Verwante woorden van coisa
Geüpdatete woorden van Portugees
Ken je iets van Portugees
Portugees (português) is een Romeinse taal afkomstig uit het Iberisch schiereiland van Europa. Het is de enige officiële taal van Portugal, Brazilië, Angola, Mozambique, Guinee-Bissau, Kaapverdië. Portugees heeft tussen de 215 en 220 miljoen moedertaalsprekers en 50 miljoen tweedetaalsprekers, voor een totaal van ongeveer 270 miljoen.

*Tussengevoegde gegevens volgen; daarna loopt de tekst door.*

(* ===== verification/TriageSdk.v ===== *)
(** * Public triage wire contracts

    The crate [crates/cd-triage-sdk]: request, event, result, cancellation and
    replay documents ([triage_sdk.rs], [model_ref.rs], [answer.rs],
    [privacy.rs], [slot.rs]) and their validators. Record fields carry a short
    prefix because Rocq shares one name space between records. The JSON codec
    ([serde_json] and the derived serialisers) is the parameter class
    [Codec]. *)
From Stdlib Require Import ZArith Lia Ascii String.
From stdpp Require Import base tactics option list list_numbers gmap sets strings.
From S2P Require Import Prelude RustStr.

Local Open Scope string_scope.
Local Open Scope list_scope.
Local Open Scope Z_scope.

(** ** Errors *)

Inductive TriageContractError :=
| Parse
| MissingSchema
| UnknownSchema (expected got : string)
| InvalidField (field : string)
| EmptyReplay
| MissingRunStarted
| RequestFingerprintMismatch
| NonContiguousSequence
| TerminalCount (n : Z)
| EventAfterTerminal
| InvalidPhaseOrder
| RunIdentityMismatch
| PrivacyLeak
| Serialize
| PayloadTooLarge.

(** ** Model references *)

Record ModelRef := { profile_id : string; model_id : string }.
#[global] Instance ModelRef_eq_dec : EqDecision ModelRef.
Proof. solve_decision. Defined.

Definition validate_profile_id (value : string) : result string unit :=
  reject_if (is_empty (trim value) || (256 <? str_len value) || contains "/" value ||
             contains "\" value || contains "://" value || any_control (bytes value))
    "profile_id".
Definition validate_model_id (value : string) : result string unit :=
  reject_if (is_empty (trim value) || (512 <? str_len value) ||
             contains "\" value || contains "://" value || any_control (bytes value))
    "model_id".
(** [ModelRef::validate]; the error is [ModelRefError::InvalidField]. *)
Definition ModelRef_validate (m : ModelRef) : result string unit :=
  validate_profile_id (profile_id m) ≫= λ _, validate_model_id (model_id m).

(** ** Answer envelope *)

Record LogSnapshotRevisionV1 := {
  event_revision : Z;
  template_analysis_revision : Z;
  suppression_revision : Z;
}.
Inductive ClaimKind :=
| Observation | SymptomClaim | CausalCandidate | InitiatingCause | CompetingExplanation
| MissingEvidence.
Inductive EvidenceRole := Cause | Supporting | Symptom | Neutral.
Inductive ClaimStatus := Supported | Unsupported | Withheld.

Record InvestigationClaimV1 := {
  claim_id : string;
  claim_kind : ClaimKind;
  claim_text : string;
  claim_candidate_id : string;
  claim_evidence_ids : list string;
  claim_status : ClaimStatus;
}.
Record InvestigationCandidateV1 := {
  candidate_id : string;
  candidate_claims : list InvestigationClaimV1;
}.
Record CanonicalCitationV1 := {
  cite_evidence_id : string;
  cite_candidate_id : string;
  cite_source_label : string;
  cite_locator : string;
  cite_corpus_id : string;
  cite_revision : LogSnapshotRevisionV1;
  cite_content : string;
}.
Record InvestigationAnswerV1 := {
  ans_schema : string;
  ans_candidates : list InvestigationCandidateV1;
  ans_canonical_citations : list CanonicalCitationV1;
  ans_root_cause_established : bool;
}.
Record HostEvidenceEntry := {
  ev_evidence_id : string;
  ev_candidate_id : string;
  ev_source_label : string;
  ev_locator : string;
  ev_corpus_id : string;
  ev_revision : LogSnapshotRevisionV1;
  ev_role : EvidenceRole;
  ev_content : string;
}.
Record AnswerBindingV1 := {
  bind_session_id : string;
  bind_turn_id : string;
  bind_corpus_id : string;
  bind_revision : LogSnapshotRevisionV1;
  bind_ledger_digest : string;
}.
Record AnswerEnvelopeV1 := {
  env_binding : AnswerBindingV1;
  env_evidence : list HostEvidenceEntry;
  env_answer : InvestigationAnswerV1;
  env_semantic_attempts : Z;
}.

(** ** Privacy boundary *)

Inductive PacketPrivacyBoundary := ShareSafe | OwnerOnly.
#[global] Instance PacketPrivacyBoundary_eq_dec : EqDecision PacketPrivacyBoundary.
Proof. solve_decision. Defined.

Definition PRIVACY_FORBIDDEN_SUBSTRINGS : list string :=
  ["sk-"; "api_key"; "apikey"; "authorization"; "bearer "; "password="; "token=";
   "credential="; "/users/"; "/home/"; "/private/"; "/var/folders/"; "c:\users\";
   "file://"; "http://"; "https://"].

Record PrivacyFinding := { needle : string }.

Fixpoint scan_tokens (normalized : string) (tokens : list string) : list PrivacyFinding :=
  match tokens with
  | [] => []
  | token :: tokens =>
      if contains token normalized then {| needle := token |} :: scan_tokens normalized tokens
      else scan_tokens normalized tokens
  end.
Definition scan_share_safe_text (text : string) : list PrivacyFinding :=
  scan_tokens (to_ascii_lowercase text) PRIVACY_FORBIDDEN_SUBSTRINGS.

(** ** Slots *)

Definition TRIAGE_POLICY_SCHEMA_V2 : string := "contextdesk.triage_policy.v2".
Inductive TriageContributorRole :=
| ObservationExtractor | TimelineAnalyst | CausalProposer | ContradictionChecker
| EvidenceGapFinder.
#[global] Instance TriageContributorRole_eq_dec : EqDecision TriageContributorRole.
Proof. solve_decision. Defined.
Inductive TriageSlotKindV2 :=
| Contributor (role : TriageContributorRole)
| Finalizer
| Reviewer.
#[global] Instance TriageSlotKindV2_eq_dec : EqDecision TriageSlotKindV2.
Proof. solve_decision. Defined.

(** ** JSON values

    An object keeps its members in order, with distinct keys; numbers are
    whatever [serde_json::Number] is. *)
Inductive Value (Number : Type) :=
| JNull
| JBool (b : bool)
| JNumber (n : Number)
| JString (s : string)
| JArray (vs : list (Value Number))
| JObject (fields : list (string * Value Number)).
Arguments JNull {Number}.
Arguments JBool {Number} b.
Arguments JNumber {Number} n.
Arguments JString {Number} s.
Arguments JArray {Number} vs.
Arguments JObject {Number} fields.

Fixpoint map_get {A} (key : string) (m : list (string * A)) : option A :=
  match m with
  | [] => None
  | (k, v) :: m => if bool_decide (k = key) then Some v else map_get key m
  end.
(** [Value::get], [Value::as_str], [Value::is_object] *)
Definition Value_get {N} (key : string) (v : Value N) : option (Value N) :=
  match v with JObject m => map_get key m | _ => None end.
Definition Value_as_str {N} (v : Value N) : option string :=
  match v with JString s => Some s | _ => None end.
Definition Value_is_object {N} (v : Value N) : bool :=
  match v with JObject _ => true | _ => false end.

(** ** Bounds and schema names *)

Definition TRIAGE_REQUEST_SCHEMA_V2 : string := "contextdesk.triage.request.v2".
Definition TRIAGE_RUN_EVENT_SCHEMA_V2 : string := "contextdesk.triage.run_event.v2".
Definition TRIAGE_RESULT_SCHEMA_V2 : string := "contextdesk.triage.result.v2".
Definition TRIAGE_SHARE_SAFE_RESULT_SCHEMA_V2 : string := "contextdesk.triage.result_share_safe.v2".
Definition TRIAGE_CANCELLATION_SCHEMA_V1 : string := "contextdesk.triage.cancellation.v1".
Definition TRIAGE_REPLAY_SCHEMA_V1 : string := "contextdesk.triage.replay.v1".
Definition MAX_TRIAGE_WIRE_BYTES : Z := 4 * 1024 * 1024.
Definition MAX_TRIAGE_TASK_BYTES : Z := 64 * 1024.
Definition MAX_TRIAGE_INLINE_POLICY_BYTES : Z := 1024 * 1024.
Definition MAX_TRIAGE_SOURCE_IDS : Z := 256.
Definition MAX_TRIAGE_REASON_CODES : Z := 64.
Definition MAX_TRIAGE_EVIDENCE_IDS : Z := 4096.
Definition MAX_TRIAGE_REPLAY_EVENTS : Z := 4096.
Definition MAX_TRIAGE_REQUEST_DEADLINE_MS : Z := 3600000.
Definition MAX_TRIAGE_REQUEST_PROVIDER_CALLS : Z := 64.

(** ** Field validators *)

Definition expect_schema (got expected : string) : result TriageContractError unit :=
  if bool_decide (got = expected) then Ok tt else Err (UnknownSchema expected got).

Definition validate_opaque_id (field value : string) : result TriageContractError unit :=
  reject_if (is_empty (trim value) || (512 <? str_len value) || contains "/" value ||
             contains "\" value || contains "://" value || any_control (bytes value))
    (InvalidField field).

Definition validate_unique_reason_codes (codes : list string) : result TriageContractError unit :=
  if MAX_TRIAGE_REASON_CODES <? zlen codes then Err PayloadTooLarge
  else if all_unique (λ code, is_ok (validate_opaque_id "reason_code" code)) codes then Ok tt
  else Err (InvalidField "reason_codes").

Definition validate_unique_ids (field : string) (ids : list string) :
    result TriageContractError unit :=
  if all_unique (λ id, is_ok (validate_opaque_id field id)) ids then Ok tt
  else Err (InvalidField field).

Definition validate_unique_ids_bounded (field : string) (ids : list string) (bound : Z) :
    result TriageContractError unit :=
  if bound <? zlen ids then Err PayloadTooLarge else validate_unique_ids field ids.

(** ** Requests *)

Record TriageScopeV1 := {
  corpus_id : string;
  corpus_revision : option Z;
  source_ids : list string;
}.

Inductive TriagePolicySelectionV2 (Number : Type) :=
| Standard (model : ModelRef)
| Saved (policy_id : string) (policy_revision : Z)
| Inline (schema_id : string) (document : Value Number).
Arguments Standard {Number} model.
Arguments Saved {Number} policy_id policy_revision.
Arguments Inline {Number} schema_id document.

Record TriageRequestOverridesV1 := {
  ov_deadline_ms : option Z;
  ov_max_provider_calls : option Z;
}.

Record TriageRequestV2 (Number : Type) := {
  req_schema_id : string;
  req_run_id : string;
  req_privacy : PacketPrivacyBoundary;
  req_task : string;
  req_scope : TriageScopeV1;
  req_policy : TriagePolicySelectionV2 Number;
  req_overrides : TriageRequestOverridesV1;
  req_cancellation_id : string;
}.
Arguments req_schema_id {Number} _.
Arguments req_run_id {Number} _.
Arguments req_privacy {Number} _.
Arguments req_task {Number} _.
Arguments req_scope {Number} _.
Arguments req_policy {Number} _.
Arguments req_overrides {Number} _.
Arguments req_cancellation_id {Number} _.

(** ** Attempts and reconciliation *)

Inductive TriageAttemptStatus :=
| StCompleted | StAbstained | StInvalid | StUnavailable | StTimedOut | StCancelled | StFailed
| StNotAdmitted.
#[global] Instance TriageAttemptStatus_eq_dec : EqDecision TriageAttemptStatus.
Proof. solve_decision. Defined.
Inductive TriageTerminalDispositionV1 :=
| TdCompleted | TdAbstained | TdInvalid | TdUnavailable | TdTimedOut | TdCancelled | TdFailed
| TdNotAdmitted.
#[global] Instance TriageTerminalDispositionV1_eq_dec : EqDecision TriageTerminalDispositionV1.
Proof. solve_decision. Defined.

Portugees wordt vaak vermeld als de zesde meest gesproken taal ter wereld, de derde in Europa. In 1997 rangschikte een uitgebreide academische studie het Portugees als een van de 10 meest invloedrijke talen ter wereld. Volgens UNESCO-statistieken zijn Portugees en Spaans na Engels de snelst groeiende Europese talen.